Positive psychotherapy is a form of psychotherapy based on principles of positive psychology and is a strength-based approach that emphasises the importance of building and enhancing human “positives” and the positive aspects in a person’s life. In contrast, traditional psychotherapy focuses on reducing weaknesses or “fixing negatives” which is achieved by the absence of symptoms.
In a 2012 study, a team of scientists tried to find if they can change a person’s level of positive affect by using positive psychotherapy and thereby influence something called vagal tone and respiratory sinus arrhythmia. Complicated scientific terms aside, high levels of these are an indicator for physiological flexibility and therefore also for good physical health. Positive affect on the other hand describes a person’s tendency to experience positive emotions when interacting with their environment.

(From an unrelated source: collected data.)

(* ===== verification/StdMap.v ===== *)
(** * The C++ standard containers and string order the program relies on

    [std::string]'s [operator<] (lexicographic on unsigned bytes) and
    [std::map<std::string, V>], as a list of bindings kept strictly sorted by
    key: [operator[]], [emplace], [find] and iteration in key order. *)

From S2P Require Import Prelude.

(** ** [std::string::compare] *)

Fixpoint str_compare (a b : str) : comparison :=
  match a, b with
  | [], [] => Eq
  | [], _ :: _ => Lt
  | _ :: _, [] => Gt
  | x :: a', y :: b' =>
      match N.compare (byte_val x) (byte_val y) with
      | Eq => str_compare a' b'
      | c => c
      end
  end.

Definition str_ltb (a b : str) : bool :=
  match str_compare a b with Lt => true | _ => false end.

Definition str_lt (a b : str) : Prop := str_compare a b = Lt.

(** ** [std::map<std::string, V>] *)

Section smap.
Context {V : Type}.

Definition smap : Type := list (str * V).

(** [find]. *)
Fixpoint sm_lookup (k : str) (m : smap) : option V :=
  match m with
  | [] => None
  | (k', v) :: m' =>
      match str_compare k k' with
      | Lt => None
      | Eq => Some v
      | Gt => sm_lookup k m'
      end
  end.

(** [m\[k\] = f(m\[k\])]: [f] gets [None] when the binding is created. *)
Fixpoint sm_update (k : str) (f : option V -> V) (m : smap) : smap :=
  match m with
  | [] => [(k, f None)]
  | (k', v) :: m' =>
      match str_compare k k' with
      | Lt => (k, f None) :: m
      | Eq => (k', f (Some v)) :: m'
      | Gt => (k', v) :: sm_update k f m'
      end
  end.

(** [m\[k\] = v]. *)
Definition sm_insert (k : str) (v : V) (m : smap) : smap :=
  sm_update k (fun _ => v) m.

(** [emplace(k, v)]: an existing binding stays. *)
Definition sm_emplace (k : str) (v : V) (m : smap) : smap :=
  sm_update k (fun o => default v o) m.

(** The representation invariant: keys strictly increase. *)
Inductive sm_sorted : smap -> Prop :=
  | sm_sorted_nil : sm_sorted []
  | sm_sorted_cons k v m :
      (forall k' v', In (k', v') m -> str_lt k k') ->
      sm_sorted m -> sm_sorted ((k, v) :: m).
End smap.
Arguments smap V : clear implicits.

#[export] Hint Constructors sm_sorted : bb.

(** ** Order lemmas *)

Lemma byte_val_inj a b : byte_val a = byte_val b -> a = b.
Proof.
  unfold byte_val; intros E.
  rewrite <- (ascii_N_embedding a), <- (ascii_N_embedding b); by f_equal.
Qed.

Lemma str_compare_refl a : str_compare a a = Eq.
Proof. induction a; simpl; [done|]. by rewrite N.compare_refl. Qed.

Lemma str_compare_eq a b : str_compare a b = Eq -> a = b.
Proof.
  revert b; induction a as [|x a IH]; intros [|y b]; simpl; try done.
  destruct (N.compare_spec (byte_val x) (byte_val y)); try done.
  intros ?; f_equal; [by apply byte_val_inj | by apply IH].
Qed.

Lemma str_compare_eq_iff a b : str_compare a b = Eq <-> a = b.
Proof. split; [apply str_compare_eq | intros ->; apply str_compare_refl]. Qed.

Lemma str_compare_antisym a b : str_compare b a = CompOpp (str_compare a b).
Proof.
  revert b; induction a as [|x a IH]; intros [|y b]; simpl; try done.
  rewrite N.compare_antisym.
  destruct (N.compare (byte_val x) (byte_val y)); simpl; auto.
Qed.

Lemma str_compare_gt a b : str_compare a b = Gt <-> str_lt b a.
Proof.
  unfold str_lt. rewrite str_compare_antisym.
  destruct (str_compare b a); simpl; split; congruence.
Qed.

Lemma str_lt_trans a b c : str_lt a b -> str_lt b c -> str_lt a c.
Proof.
  unfold str_lt. revert b c; induction a as [|x a IH];
    intros [|y b] [|z c]; simpl; try done.
  destruct (N.compare_spec (byte_val x) (byte_val y)) as [E|E|E];
  destruct (N.compare_spec (byte_val y) (byte_val z)) as [F|F|F];
  destruct (N.compare_spec (byte_val x) (byte_val z)) as [G|G|G];
    try done; try lia; eauto.
Qed.

Lemma str_lt_irrefl a : ~ str_lt a a.
Proof. unfold str_lt. by rewrite str_compare_refl. Qed.

#[global] Instance str_lt_strict : StrictOrder str_lt.
Proof.
  split; [intros a; apply str_lt_irrefl | intros a b c; apply str_lt_trans].
Qed.

Lemma str_ltb_spec a b : str_ltb a b = true <-> str_lt a b.
Proof. unfold str_ltb, str_lt. by destruct (str_compare a b). Qed.

#[global] Instance str_lt_dec a b : Decision (str_lt a b).
Proof.
  refine (cast_if (decide (str_ltb a b = true))); by rewrite <- str_ltb_spec.
Defined.

Lemma str_lt_trichotomy a b : str_lt a b \/ a = b \/ str_lt b a.
Proof.
  destruct (str_compare a b) eqn:E.
  - right; left. by apply str_compare_eq.
  - by left.
  - right; right. by apply str_compare_gt.
Qed.

(** Case on a key comparison, with the equation it gives. *)
Ltac str_cmp a b :=
  let E := fresh "E" in
  destruct (str_compare a b) eqn:E;
  [ apply str_compare_eq in E; subst
  | change (str_lt a b) in E
  | apply str_compare_gt in E ].

(** ** Map lemmas *)

Section smap_lemmas.
Context {V : Type}.
Implicit Types (m : smap V) (f g : option V -> V).

Lemma sm_update_In k f m k' v' :
  In (k', v') (sm_update k f m) -> k' = k \/ In (k', v') m.
Proof.
  induction m as [|[k0 v0] m IH]; simpl.
  - intros [[= <- <-]|[]]; auto.
  - str_cmp k k0; simpl.
    + intros [[= <- <-]|?]; auto.
    + intros [[= <- <-]|?]; auto.
    + intros [[= <- <-]|H]; [auto|]. apply IH in H as [?|?]; auto.
Qed.

Lemma sm_update_sorted k f m : sm_sorted m -> sm_sorted (sm_update k f m).
Proof.
  induction 1 as [|k0 v0 m Hlt Hs IH]; simpl; [by repeat constructor|].
  str_cmp k k0.
  - by constructor.
  - constructor; [|by constructor].
    intros k' v' [[= <- <-]|Hin]; [done|]. etrans; [done|eauto].
  - constructor; [|done]. intros k' v' Hin.
    apply sm_update_In in Hin as [->|Hin]; eauto.
Qed.

Lemma sm_lookup_lt k m :
  (forall k' v', In (k', v') m -> str_lt k k') -> sm_lookup k m = None.
Proof.
  destruct m as [|[k0 v0] m]; simpl; [done|]. intros H.
  assert (str_lt k k0) as E by eauto. unfold str_lt in E. by rewrite E.
Qed.

Lemma sm_lookup_update_eq k f m :
  sm_lookup k (sm_update k f m) = Some (f (sm_lookup k m)).
Proof.
  induction m as [|[k0 v0] m IH]; simpl; [by rewrite str_compare_refl|].
  destruct (str_compare k k0) eqn:E; simpl.
  - by rewrite E.
  - by rewrite str_compare_refl.
  - by rewrite E.
Qed.

Lemma sm_lookup_update_ne k k' f m :
  sm_sorted m -> k <> k' -> sm_lookup k' (sm_update k f m) = sm_lookup k' m.
Proof.
  intros Hs Hne. induction Hs as [|k0 v0 m Hlt Hs IH]; simpl.
  - str_cmp k' k; done.
  - str_cmp k k0; simpl.
    + str_cmp k' k0; [done| |]; done.
    + str_cmp k' k; [done| |]; [|done].
      assert (str_lt k' k0) as E1 by (by etrans).
      unfold str_lt in E1. by rewrite E1.
    + str_cmp k' k0; done.
Qed.

Lemma sm_lookup_In k v m : sm_sorted m -> sm_lookup k m = Some v <-> In (k, v) m.
Proof.
  induction 1 as [|k0 v0 m Hlt Hs IH]; simpl; [by split|].
  str_cmp k k0.
  - split; [intros [= ->]; auto|].
    intros [[= ->]|Hin]; [done|]. exfalso. eapply str_lt_irrefl; eauto.
  - split; [done|]. intros [[= -> ->]|Hin].
    + by apply str_lt_irrefl in E.
    + exfalso. eapply str_lt_irrefl. etrans; eauto.
  - rewrite IH. split; [auto|]. intros [[= -> ->]|Hin]; [|done].
    by apply str_lt_irrefl in E.
Qed.

(** Two maps with the same bindings are the same list. *)
Lemma sm_ext m1 m2 :
  sm_sorted m1 -> sm_sorted m2 ->
  (forall k, sm_lookup k m1 = sm_lookup k m2) -> m1 = m2.
Proof.
  intros Hs; revert m2; induction Hs as [|k v m Hlt Hs IH]; intros m2 H2 Hl.
  - destruct H2 as [|k v m Hlt Hs]; [done|]. specialize (Hl k); simpl in Hl.
    by rewrite str_compare_refl in Hl.
  - destruct H2 as [|k' v' m' Hlt' Hs'].
    { specialize (Hl k); simpl in Hl. by rewrite str_compare_refl in Hl. }
    pose proof (Hl k) as Hk; simpl in Hk. rewrite str_compare_refl in Hk.
    str_cmp k k'.
    + injection Hk as ->. f_equal. apply IH; [done|]. intros k.
      specialize (Hl k); simpl in Hl. str_cmp k k'; [|  |done].
      * rewrite !sm_lookup_lt; eauto.
      * rewrite !sm_lookup_lt; [done| |]; intros; etrans; eauto.
    + done.
    + specialize (Hl k'); simpl in Hl. rewrite str_compare_refl in Hl.
      unfold str_lt in E. by rewrite E in Hl.
Qed.

Lemma sm_update_comm k1 k2 f g m :
  sm_sorted m -> k1 <> k2 ->
  sm_update k1 f (sm_update k2 g m) = sm_update k2 g (sm_update k1 f m).
Proof.
  intros Hs Hne. apply sm_ext; [by repeat apply sm_update_sorted..|].
  intros k. destruct (decide (k = k1)) as [->|?];
    [|destruct (decide (k = k2)) as [->|?]].
  - rewrite sm_lookup_update_eq, (sm_lookup_update_ne k2),
      (sm_lookup_update_ne k2), sm_lookup_update_eq;
      auto using sm_update_sorted.
  - rewrite (sm_lookup_update_ne k1), !sm_lookup_update_eq,
      (sm_lookup_update_ne k1); auto using sm_update_sorted.
  - rewrite !sm_lookup_update_ne; auto using sm_update_sorted.
Qed.

Lemma sm_update_update k f g m :
  sm_update k f (sm_update k g m) = sm_update k (fun o => f (Some (g o))) m.
Proof.
  induction m as [|[k0 v0] m IH]; simpl; [by rewrite str_compare_refl|].
  destruct (str_compare k k0) eqn:E; simpl.
  - by rewrite E.
  - by rewrite str_compare_refl.
  - rewrite E. by f_equal.
Qed.

Lemma sm_update_ext k f g m :
  f (sm_lookup k m) = g (sm_lookup k m) -> sm_update k f m = sm_update k g m.
Proof.
  induction m as [|[k0 v0] m IH]; simpl; [by intros ->|].
  destruct (str_compare k k0); simpl.
  - by intros ->.
  - by intros ->.
  - intros H. f_equal. by apply IH.
Qed.
End smap_lemmas.

#[export] Hint Resolve sm_update_sorted : bb.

To investigate this Lü and her colleagues took some college students and looked at their levels of positive affect and how they differed in these complicated physiological measures that were mentioned before. After that, they continued with the students having low levels of positive affect and conducted 16 sessions of positive psychotherapy over 4 months. At the end of this period, the students were measured again for affect and the physiological data and the scientist found that both measures increased meaning the therapy sessions increased the students’ positive affect and subsequently benefited the students’ health outcomes.
Reference: Lü W, Wang Z, Liu Y. A pilot study on changes of cardiac vagal tone in individuals with low trait positive affect: the effect of positive psychotherapy. Int J Psychophysiol. 2013 May;88(2):213-7. doi: 10.1016/j.ijpsycho.2013.04.012. Epub 2013 Apr 23. PMID: 23623952.